It’s ironic that I’ve ended up writing articles about audio history, as I always found school courses in history incredibly boring. The standard presentation was that of a linear narrative, like a simplistic novel: first A happened, then B, then C. The perspective was such that those chains of events seemed, in retrospect, inevitable; there was never any sense of tension or indications that things might have happened differently. In my experience, real life is full of subplots and tangled skeins of alternate paths, blind alleys, and dead ends.

Having now written dozens of these articles, I have a little more sympathy for those boring history textbooks. Without access to original source materials—diaries, letters, whatever—reliance upon public sources tends to yield a sanitized view of things, lacking in the turmoil and trauma of real life.

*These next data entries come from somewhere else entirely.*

Definition hook_before (hook : Fn) (i : Inst) : list Inst :=
  match atomic_info i with
  | None => [i]
  | Some (ptr, size, access) =>
      fst (build_pointer_cast ptr) ++
      [call_inst 0 hook [snd (build_pointer_cast ptr); mkValue (IntType 64) (ConstInt size);
                         mkValue (IntType 32) (ConstInt access)]; i]
  end.
Definition is_access (i : Inst) : bool := bool_decide (is_Some (atomic_info i)).

Lemma instrument_inst_acts hook :
  acts_as (instrument_inst builds build_pointer_cast hook) (hook_before hook) is_access.
Proof.
  intros i c r. unfold instrument_inst, hook_before, is_access, built.
  destruct (atomic_info i) as [[[ptr size] access]|].
  - destruct (builds _); [|done]. simpl. destruct (build_pointer_cast ptr) as [casts p]. simpl.
    intros [= <-]. by rewrite orb_true_r.
  - intros [= <-]. by rewrite orb_false_r.
Qed.

Lemma instrument_visit hook m c :
  (forall i, builds (BeforeInst i) = true) ->
  exists r, visit_module (instrument_inst builds build_pointer_cast hook) m c = Ok r.
Proof.
  intros Hbuilds.
  assert (Hi : forall i c, exists r, instrument_inst builds build_pointer_cast hook i c = Ok r).
  { intros i c'. unfold instrument_inst, built. destruct (atomic_info i) as [[[ptr size] access]|]; [|by eexists].
    rewrite Hbuilds. simpl. destruct (build_pointer_cast ptr). by eexists. }
  assert (Hb : forall b c, exists r, visit_block (instrument_inst builds build_pointer_cast hook) b c = Ok r).
  { induction b as [|i b IH]; intros c'; [by eexists|]. simpl. destruct (Hi i c') as [[ys c1] ->]. simpl.
    destruct (IH c1) as [[rest c2] ->]. by eexists. }
  assert (Hbs : forall bs c, exists r, visit_blocks (instrument_inst builds build_pointer_cast hook) bs c = Ok r).
  { induction bs as [|b bs IH]; intros c'; [by eexists|]. simpl. destruct (Hb b c') as [[ys c1] ->]. simpl.
    destruct (IH c1) as [[rest c2] ->]. by eexists. }
  revert c. induction m as [|f m IH]; intros c; [by eexists|]. simpl.
  destruct (Hbs (blocks f) c) as [[ys c1] ->]. simpl. destruct (IH c1) as [[rest c2] ->]. by eexists.
Qed.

That’s a long way around of saying that this piece about Empire—a company that essentially ceased to exist over three decades ago, at least as an audio company— is similar to rote history, but with a few twists. I have at least some fragmentary insights into things that got messy, just the way they do in the stories of businesses like Sears and Gibson and Thiel.

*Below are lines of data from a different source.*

(* ===== verification/Discipline.v ===== *)
(** The hand-over discipline, thread by thread.

    One triple per function of Runtime.v and Api.v, for a build without the
    thread-sanitizer feature.  While a thread runs library code it is the only one
    that may be awake; it gives the processor away only after it has woken at most
    one other thread, it never holds the global mutex while it is blocked, and it
    comes back with its call depth as it was.  System.v turns these triples into an
    invariant of the whole process. *)
From S2P Require Import Prelude Event Scheduler Machine State Runtime Memory Api Atomics.
Import StateOps.

(** * Assertions *)
Section Assertions.
Implicit Types w : World.

(** The thread is marked as asleep in the library. *)
Definition flagged w (u : PthreadT) : Prop :=
  match STATE w with Some s => flag_of s u = true | None => False end.

(** A [suspend_cond] is waited on by its own thread only. *)
Definition parked_ok w : Prop := forall u c, parked w !! u = Some (SuspendCond c) -> c = u.

(** Every marked thread, those of [ex] aside, really sleeps on its condition. *)
Definition flags_ok (ex : PthreadT -> Prop) w : Prop :=
  forall u, flagged w u -> ex u \/ parked w !! u = Some (SuspendCond u).

Definition spawned_in w (u : PthreadT) : Prop := exists sa, (u, sa) ∈ spawned w.

Definition nobody : PthreadT -> Prop := fun _ => False.

(** What a segment of [self] that began in [w0] leaves alone. *)
Record frame (self : PthreadT) w0 w : Prop := mkFrame {
  frame_tls u : u <> self ->
    MY_PT w !! u = MY_PT w0 !! u /\ CALL_DEPTH w !! u = CALL_DEPTH w0 !! u;
  frame_flag u : u <> self -> ~ spawned_in w u -> flagged w0 u -> flagged w u;
  frame_parked u : u <> self -> parked w !! u = parked w0 !! u \/ parked w !! u = None;
  frame_spawned u : spawned_in w0 u -> spawned_in w u;
  frame_unflag u : u <> self -> flagged w u -> flagged w0 u
}.

(** The assertion every triple uses: who holds the global mutex, whether [self]
    is parked, which other marked thread may be awake, the call depth. *)
Record mon (self : PthreadT) (g : option PthreadT) (pk : option CondId)
    (ex : PthreadT -> Prop) (d : Z) w0 w : Prop := mkMon {
  mon_gmtx : GMTX w = g;
  mon_self : parked w !! self = pk;
  mon_flags : flags_ok ex w;
  mon_parked : parked_ok w;
  mon_depth : depth w self = d;
  mon_my : MY_PT w !! self = Some self;
  mon_inited : INITED w = true;
  mon_frame : frame self w0 w
}.

Definition held self d := mon self (Some self) None nobody d.
Definition free self d := mon self None None nobody d.

(** The guarantee given at a suspension. *)
Definition Guar (self : PthreadT) (b : Blocker) w0 w : Prop :=
  exists d,
    match b with
    | OnGmtx | OnJoin _ => free self d w0 w
    | OnCond (ReadyCond sa) => mon self None (Some (ReadyCond sa)) nobody d w0 w
    | OnCond (SuspendCond c) =>
        c = self /\ flagged w self /\
        exists next, mon self None (Some (SuspendCond self)) (eq next) d w0 w
    end.

(** The state in which it resumes. *)
Definition Rely (self : PthreadT) (b : Blocker) w w' : Prop :=
  mon self None None
    (match b with OnCond (SuspendCond _) => eq self | _ => nobody end) (depth w self) w' w'.

Lemma frame_refl self w : frame self w w.
Proof. split; auto. Qed.

Lemma mon_restart self g pk ex d w0 w : mon self g pk ex d w0 w -> mon self g pk ex d w w.
Proof. intros []. split; auto using frame_refl. Qed.

Lemma mon_flags_weaken self g pk (ex ex' : PthreadT -> Prop) d w0 w :
  (forall u, ex u -> ex' u) -> mon self g pk ex d w0 w -> mon self g pk ex' d w0 w.
Proof.
  intros Hex []. split; auto. intros u Hu.
  destruct (mon_flags0 u Hu); [left; auto|by right].
Qed.
End Assertions.

Abbreviation T self P p Q := (triple (Guar self) (Rely self) (fun _ => True) P p Q).

Create HintDb triples.

(** Go through a sequence: bind, use a known triple for its head, introduce. *)
Ltac step_triple := eapply triple_bind; [eauto with triples|intros ?].
Ltac split_triple :=
  repeat match goal with
  | |- triple _ _ _ _ (if ?b then _ else _) _ => destruct b
  | |- triple _ _ _ _ (match ?o with Some _ => _ | None => _ end) _ => destruct o
  | |- triple _ _ _ _ (when ?b _) _ => unfold when; destruct b
  | |- triple _ _ _ _ (let (_, _) := ?x in _) _ => destruct x
  end.

Section Runtime.
Context (cfg : Cfg) (L : Libc) (env : string -> option string).
Context (self : PthreadT).
Hypothesis no_tsan : tsan cfg = false.

(** * Primitive steps *)

Lemma wrap32_depth d : in_u32 d -> wrap32 (wrap32 (d + 1) - 1) = d.
Proof.
  intros H. unfold wrap32. rewrite Zminus_mod_idemp_l.
  replace (d + 1 - 1) with d by lia. by apply Z.mod_small.
Qed.

Lemma triple_ret_any A (a : A) P : T self P (Ret a) (fun _ => P).
Proof. by intros w0 w H. Qed.

Lemma triple_pure A (C : Prop) (Pre : World -> World -> Prop) (p : P A) Q :
  (C -> T self Pre p Q) -> T self (fun w0 w => C /\ Pre w0 w) p Q.
Proof. intros H w0 w [HC HP]. by apply (H HC). Qed.

Lemma triple_ex A X (Pre : X -> World -> World -> Prop) (p : P A) Q :
  (forall x, T self (Pre x) p Q) -> T self (fun w0 w => exists x, Pre x w0 w) p Q.
Proof. intros H w0 w [x HP]. by apply (H x). Qed.

Lemma triple_read_state A (f : State BoxScheduler -> result A) P :
  T self P (read_state f) (fun _ => P).
Proof.
  apply triple_act; [done|]. intros w0 w a w' HP E. apply rbind_Ok in E as (s & _ & E).
  apply rbind_Ok in E as (x & _ & E). by simplify_eq.
Qed.

Lemma triple_read_world A (f : World -> A) P : T self P (read_world f) (fun _ => P).
Proof. apply triple_act; [done|]. intros w0 w a w' HP E. by simplify_eq. Qed.

Lemma triple_read_box A sa (f : StartArg -> A) P : T self P (read_box sa f) (fun _ => P).
Proof.
  apply triple_act; [done|]. intros w0 w a w' HP E. apply rbind_Ok in E as (b & _ & E).
  by simplify_eq.
Qed.

Lemma triple_my_pt g pk ex d :
  T self (mon self g pk ex d) (my_pt self) (fun c w0 w => c = self /\ mon self g pk ex d w0 w).
Proof.
  apply triple_act; [done|]. intros w0 w a w' HP E. simplify_eq. split; [|done].
  by rewrite (mon_my _ _ _ _ _ _ _ HP).
Qed.

(** A step that writes nothing the discipline speaks of. *)
Lemma mon_same g pk ex d w0 w w' :
  GMTX w' = GMTX w -> parked w' = parked w -> CALL_DEPTH w' = CALL_DEPTH w ->
  MY_PT w' = MY_PT w -> spawned w' = spawned w -> INITED w' = INITED w ->
  (forall u, flagged w' u <-> flagged w u) ->
  mon self g pk ex d w0 w -> mon self g pk ex d w0 w'.
Proof.
  intros Eg Ep Ed Em Es Ei Ef [H1 H2 H3 H4 H5 H6 Hin [F1 F2 F3 F4 F5]].
  assert (Hs : forall u, spawned_in w' u <-> spawned_in w u) by (intros u; unfold spawned_in; by rewrite Es).
  split; try congruence.
  - intros u Hu. rewrite Ep. apply H3. by apply Ef.
  - intros u c. rewrite Ep. apply H4.
  - unfold depth in *. by rewrite Ed.
  - split; intros u; rewrite ?Hs, ?Em, ?Ed, ?Ep, ?Ef; auto.
Qed.

Lemma triple_quiet A (f : State BoxScheduler -> result (A * State BoxScheduler)) g pk ex d :
  (forall s a s', f s = Ok (a, s') -> quiet s s') ->
  T self (mon self g pk ex d) (with_state f) (fun _ => mon self g pk ex d).
Proof.
  intros Hq. apply triple_act; [done|]. intros w0 w a w' HP E.
  apply rbind_Ok in E as (s & Hs & E). apply expect_Ok in Hs.
  apply rbind_Ok in E as ([x s'] & Hf & E). simplify_eq.
  eapply mon_same, HP; try done. intros u. unfold flagged. simpl. rewrite Hs.
  by rewrite (Hq _ _ _ Hf u).
Qed.

Lemma triple_update f g pk ex d :
  (forall s s', f s = Ok s' -> quiet s s') ->
  T self (mon self g pk ex d) (update_state f) (fun _ => mon self g pk ex d).
Proof.
  intros Hq. apply triple_quiet. intros s [] s' E. apply rbind_Ok in E as (s1 & Hf & E).
  simplify_eq. eauto.
Qed.

Lemma triple_real_call c g pk ex d :
  T self (mon self g pk ex d) (real_call L self c) (fun _ => mon self g pk ex d).
Proof.
  apply triple_act; [done|]. intros w0 w a w' HP E. simplify_eq. by eapply mon_same, HP.
Qed.

Lemma triple_box_new b g pk ex d :
  T self (mon self g pk ex d) (box_new b) (fun _ => mon self g pk ex d).
Proof. apply triple_act; [done|]. intros w0 w a w' HP E. simplify_eq. by eapply mon_same, HP. Qed.

Lemma triple_box_free sa g pk ex d :
  T self (mon self g pk ex d) (box_free sa) (fun _ => mon self g pk ex d).
Proof.
  apply triple_act; [done|]. intros w0 w a w' HP E. apply rbind_Ok in E as (b & _ & E).
  simplify_eq. by eapply mon_same, HP.
Qed.

Lemma triple_tsan_call c P : T self P (tsan_call cfg L self c) (fun _ => P).
Proof. unfold tsan_call. rewrite no_tsan. apply triple_ret_any. Qed.

(** * Depth *)
Lemma frame_own_tls w0 w w' :
  (forall u, u <> self -> MY_PT w' !! u = MY_PT w !! u) ->
  (forall u, u <> self -> CALL_DEPTH w' !! u = CALL_DEPTH w !! u) ->
  parked w' = parked w -> spawned w' = spawned w -> STATE w' = STATE w ->
  frame self w0 w -> frame self w0 w'.
Proof.
  intros Hm Hn Ep Es Et [F1 F2 F3 F4 F5].
  assert (Hs : forall u, spawned_in w' u <-> spawned_in w u) by (intros u; unfold spawned_in; by rewrite Es).
  assert (Hf : forall u, flagged w' u <-> flagged w u) by (intros u; unfold flagged; by rewrite Et).
  split; intros u; rewrite ?Hs, ?Hf, ?Ep; auto. intros Hu. rewrite Hm, Hn by done. auto.
Qed.

Lemma mon_depth_set g pk ex d d' w0 w :
  mon self g pk ex d w0 w ->
  mon self g pk ex d' w0 (set_CALL_DEPTH (<[self := d']> (CALL_DEPTH w)) w).
Proof.
  intros [H1 H2 H3 H4 H5 H6 Hin H7]. split; try done.
  - unfold depth. simpl. by rewrite lookup_insert_eq.
  - eapply frame_own_tls, H7; try done. intros u Hu. simpl. by rewrite lookup_insert_ne.
Qed.

Lemma triple_depth_enter g pk ex d :
  T self (mon self g pk ex d) (depth_enter self) (fun _ => mon self g pk ex (wrap32 (d + 1))).
Proof.
  apply triple_act; [done|]. intros w0 w a w' HP E. simplify_eq.
  rewrite (mon_depth _ _ _ _ _ _ _ HP). by eapply mon_depth_set.
Qed.

Lemma triple_depth_exit g pk ex d :
  T self (mon self g pk ex d) (depth_exit self) (fun _ => mon self g pk ex (wrap32 (d - 1))).
Proof.
  apply triple_act; [done|]. intros w0 w a w' HP E. simplify_eq.
  rewrite (mon_depth _ _ _ _ _ _ _ HP). by eapply mon_depth_set.
Qed.

(** Anything done at depth [d + 1] and bracketed ends at depth [d]. *)
Lemma triple_internal A (p : P A) g pk ex g' pk' ex' d :
  in_u32 d ->
  (forall d', in_u32 d' -> T self (mon self g pk ex d') p (fun _ => mon self g' pk' ex' d')) ->
  T self (mon self g pk ex d) (with_internal_depth self p) (fun _ => mon self g' pk' ex' d).
Proof.
  intros Hd Hp. unfold with_internal_depth.
  eapply triple_bind; [apply triple_depth_enter|intros ?].
  eapply triple_bind; [apply Hp, wrap32_range|intros ?].
  eapply triple_bind; [apply triple_depth_exit|intros ?].
  rewrite wrap32_depth by done. apply triple_ret_any.
Qed.

(** * The global mutex *)
Lemma mon_set_gmtx g g' pk ex d w0 w :
  mon self g pk ex d w0 w -> mon self g' pk ex d w0 (set_GMTX g' w).
Proof. intros [H1 H2 H3 H4 H5 H6 Hin [F1 F2 F3 F4 F5]]. split; done || by split. Qed.

Lemma triple_set_gmtx g pk ex d :
  T self (mon self g pk ex d) (modify_world (set_GMTX (Some self)))
    (fun _ => mon self (Some self) pk ex d).
Proof. apply triple_act; [done|]. intros w0 w a w' HP E. simplify_eq. by eapply mon_set_gmtx. Qed.

Lemma triple_suspend b ex d (P : World -> World -> Prop) :
  (forall w0 w, P w0 w -> Guar self b w0 w /\ depth w self = d) ->
  ex = match b with OnCond (SuspendCond _) => eq self | _ => nobody end ->
  T self P (Suspend b) (fun _ => mon self None None ex d).
Proof.
  intros HG -> w0 w HP. destruct (HG w0 w HP) as [HGuar Hd]. split; [done|].
  intros w' HR. unfold Rely in HR. by rewrite Hd in HR.
Qed.

Lemma triple_gmtx_lock d : T self (free self d) (gmtx_lock self) (fun _ => held self d).
Proof.
  eapply triple_bind; [apply (triple_suspend OnGmtx nobody d); [|done]|intros ?; apply triple_set_gmtx].
  intros w0 w H. split; [by exists d|]. by destruct H.
Qed.

Lemma triple_gmtx_unlock ex d :
  T self (mon self (Some self) None ex d) (gmtx_unlock self) (fun _ => mon self None None ex d).
Proof.
  apply triple_act; [done|]. intros w0 w a w' HP E. case_bool_decide; simplify_eq.
  by eapply mon_set_gmtx.
Qed.

Lemma triple_glock d : in_u32 d -> T self (free self d) (glock self) (fun _ => held self d).
Proof. intros Hd. apply triple_internal; [done|]. intros. apply triple_gmtx_lock. Qed.

Lemma triple_gunlock ex d :
  in_u32 d ->
  T self (mon self (Some self) None ex d) (gunlock self) (fun _ => mon self None None ex d).
Proof. intros Hd. apply triple_internal; [done|]. intros. apply triple_gmtx_unlock. Qed.

Lemma triple_rsched_glock d :
  in_u32 d -> T self (free self d) (rsched_glock cfg L self) (fun _ => held self d).
Proof.
  intros Hd. eapply triple_bind; [by apply triple_glock|intros ?]. by apply triple_tsan_call.
Qed.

So: I have a few facts, and I have spoken with some folks who were peripherally involved. Sadly, the major players are all long dead, and the printed record is the chipper, PR-glossed gee-whiz-bizspeak of audio mags from the ’50s through the ’70s. I’ll do the best I can at presenting what I know, and what I suspect…and I’ll try to make clear which is which.

In a recent interview, the great bass-player Jack Casady said of his interactions with Jimi Hendrix, “It’s never like writers think, or the way the great tidy eyes of hindsight would have it. As it’s going on, it’s a little more chaotic.” (You can read that full interview here. It’s worth your time.) I imagine that’s true of the retelling of any event, and I’m sure it was true of Empire’s story.

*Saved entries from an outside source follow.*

(** ** Creation *)

(** The new thread exists and is not registered yet. *)
Definition hiring (child : PthreadT) w0 w : Prop :=
  exists sp sa, spawned w = sp ++ [(child, sa)] /\ child ∉ sp.*1 /\
    good self (fun s => idle self s /\ ~ live s child) w0 (set_spawned sp w).

Lemma undepth_hiring child : undepth (hiring child).
Proof.
  intros w0 w x (sp & sa & E & Hn & HG). exists sp, sa. split; [done|]. split; [done|]. by eapply good_same, HG.
Qed.

Lemma real_create2 via attr sa :
  T2 self idle2 (real_create L self via attr sa)
    (fun rc w0 w => if fst rc =? 0 then hiring (snd rc) w0 w else idle2 w0 w).
Proof.
  apply act2. intros w0 w HG. cbv zeta. set (r := ret _ _ _ _). set (child := new_pthread _ _).
  case_match eqn:Hr; [|simpl; rewrite Hr; by eapply good_same, HG].
  case_match eqn:Hu; [done|]. simpl. rewrite Hr. exists (spawned w), sa. split; [done|].
  destruct HG as [(s & E & Hs & Ha) H2 H3 H4 H5]. unfold id_in_use in Hu. rewrite E in Hu.
  apply orb_false_iff in Hu as [Hin Hu]. apply bool_decide_eq_false in Hin. split; [done|]. split; try done.
  - exists s. repeat (split; [done|]). intros (th & Hth & He). by rewrite Hth, He in Hu.
  - by eapply passes_same, H5.
Qed.

Lemma respects_add th s :
  ~ live s (pthread th) -> pthread th <> self -> joiner th = None -> respects self s (add th s).
Proof.
  intros Hn Hself Hj. split.
  - intros v p Hv. left. by destruct p.
  - intros pt v (t0 & Ht & Ej & Ee). left. simpl in Ht. rewrite lookup_insert in Ht.
    case_decide; [simplify_eq; congruence|]. by exists t0.
  - intros v Hne (t0 & Ht & Ee). exists t0. split; [|done]. simpl.
    rewrite lookup_insert_ne; [done|]. intros <-. destruct Hn. by exists t0.
  - intros v Hne (t0 & Ht & Ee). unfold blocked_in. simpl. rewrite lookup_insert_ne; [done|].
    intros <-. destruct Hn. by exists t0.
  - intros v Hv. unfold started. simpl. rewrite lookup_insert_ne; [done|]. intros <-. by destruct Hv.
Qed.

Lemma good_hire child tid w0 w s :
  STATE w = Some s -> hiring child w0 w ->
  idle2 w0 (set_STATE (Some (add (Thread.new_with_tid child tid) s)) w).
Proof.
  intros E (sp & sa & Esp & Hsp0 & [(s1 & E1 & Hs & Ha & Hn) H2 H3 H4 [P1 P2 P3 P7 P8 P4 P5 P6 P9]]).
  simpl in *. assert (s1 = s) as -> by congruence. set (th := Thread.new_with_tid child tid).
  assert (Hne : child <> self) by (intros ->; by apply Hn, Ha).
  assert (R : respects self s (add th s)) by by apply respects_add.
  assert (Hold : forall s0, STATE w0 = Some s0 -> ~ live s0 child).
  { intros s0 E0 Hl. destruct P1 as [Hb|(s2 & s3 & E2 & E3 & R0)]; [by apply (Hb s0 child)|].
    simpl in E3. assert (s2 = s0) as -> by congruence. assert (s3 = s) as -> by congruence.
    by apply Hn, (respects_live _ _ _ R0). }
  assert (Hlive : forall v, live (add th s) v -> v = child \/ live s v).
  { intros v (t0 & H0 & E0). simpl in H0. rewrite lookup_insert in H0.
    case_decide; [by left|right; by exists t0]. }
  assert (Hq : forall p, child ∉ queue (add th s) p).
  { intros p Hp. apply Hn, (sane_queue _ Hs p). by destruct p. }
  assert (Hj : forall pt v, joined_by (add th s) pt v -> joined_by s pt v).
  { intros pt v (t0 & H0 & E0 & E2). simpl in H0. rewrite lookup_insert in H0.
    case_decide; [by injection H0 as <-|by exists t0]. }
  assert (Hself : idle self (add th s)).
  { destruct Ha as [A1 A2 A3]. split.
    - split; [done|]. intros _. destruct (proj2 A1 eq_refl) as (t0 & H0 & E0). exists t0.
      split; [|done]. simpl. by rewrite lookup_insert_ne.
    - intros p Hp. apply A2. by destruct p.
    - intros pt Hp. by apply A3, Hj. }
  assert (Hkid : at_place child true None None (add th s)).
  { split.
    - split; [done|]. intros _. exists th. simpl. by rewrite lookup_insert_eq.
    - intros p Hp. by destruct (Hq p).
    - intros pt Hp. apply Hj in Hp. by destruct Hn; eapply sane_joiner. }
  assert (Hsp : forall v, spawned_in w v <-> v = child \/ spawned_in (set_spawned sp w) v).
  { intros v. unfold spawned_in. rewrite Esp. simpl. setoid_rewrite elem_of_app.
    setoid_rewrite list_elem_of_singleton. split.
    - intros [b [Hb|Hb]]; [right; by exists b|left; congruence].
    - intros [->|[b Hb]]; [exists sa; by right|exists b; by left]. }
  split; try done; [exists (add th s); split; [done|]; split; [by apply add_sane|done]|].
  split; simpl; try done.
  - destruct P1 as [|(s0 & s2 & E0 & E2 & R0)]; [by left|right]. exists s0, (add th s).
    simpl in E2. assert (s2 = s) as -> by congruence. split; [done|]. split; [done|]. by etrans.
  - intros v s2 [= <-] [->|Hl]%Hlive; [right; left; by apply Hsp; left|].
    destruct (P2 v s E Hl) as [|[Hv|?]]; [by left| |by right; right].
    right. left. apply Hsp. by right.
  - intros v [->|Hv]%Hsp; [right; split; [done|]; split; [done|]; by exists (add th s)|].
    destruct (P3 v Hv) as [|(Hv' & Hnl & s2 & E2 & Hp)]; [by left|]. right. split; [done|]. split; [done|].
    exists (add th s). split; [done|]. simpl in E2. assert (s2 = s) as -> by congruence.
    by eapply respects_place.
  - intros Hnd. rewrite Esp, fmap_app. apply NoDup_app. split; [by apply P7|].
    split; [|apply NoDup_singleton]. intros x Hx ->%list_elem_of_singleton. done.
  - intros s2 [= <-] Hl H0. apply (respects_started _ _ _ R); [by left|]. apply (P8 s E); [apply Ha; done|done].
  - intros v Hv. apply Hsp. right. by apply P4.
  - intros v s0 s2 Hv E0 Hl0 Hp Hp' [= <-] Hl. destruct (Hlive v Hl) as [->|Hl']; [by destruct (Hold s0 E0)|].
    eapply respects_may_go; [exact R|done|done|]. by apply (P6 v s0 s).
  - intros s2 Hk [= <-]. apply add_tidies; [done|done|done|]. by apply P9.
Qed.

In our last installment, we looked at the Empire Grenadier line of speakers. Starting in 1964, the line ran with very few changes up to at least 1976—the last ads or mentions I could find. There were variants in finishes, and the late 9000 GT streamlined the end-table look a bit with simplified lines and an oh-so-’70s smoked glass top. If oldtime audiophiles recall the Grenadiers from the ’70s at all, it’s probably for a series of sexist 4-channel ads.

In 1971 with the dawn of Quadraphonic sound, both Empire phono cartridges and speakers were featured in ads with the heading, “Going 4channel?” The cartridge ads had innocuous photos of cartridges and their boxes. The Grenadier ads featured a single speaker at the center of the ad, with the sub-caption, “It’s no problem when they look like these…” and the speaker surrounded by 4 different poses of the same comely young brunette. In some magazines, she wore a t-shirt and shorts, barefoot; in other magazines she was nude–but coyly posed so that nothing censorable was exposed.

Different headline, no redaction.

To be fair, Empire was not the only audio company who ran cheesy cheesecake ads during that era, and compared to many ads from the ’50s featuring buxom babes in nighties or evening gowns, these ads were pretty tame. In spite of such ads—or because of them?— the company was better-known for its record-playing gear: the Troubador turntables, arms, and cartridges.

We all know that among all audio products, phono cartridges are probably the least sexy of all—that’s why they’re layered in exotic woods, semi-precious stones, yadda yadda. Compare this ad to the ones above:

1971, same year as ads above.

—Really makes you want to run out and buy one, doesn’t it? Be that as it may, Empire cartridges were highly-regarded during that period, said to have linear response, excellent separation producing a solid stereo (or quad) effect, with trackability that matched the best of the lightweight cartridges of the period. Even now there is demand for NOS Empire cartridges from the period—though the usual concerns apply regarding rubber parts hardening or becoming brittle.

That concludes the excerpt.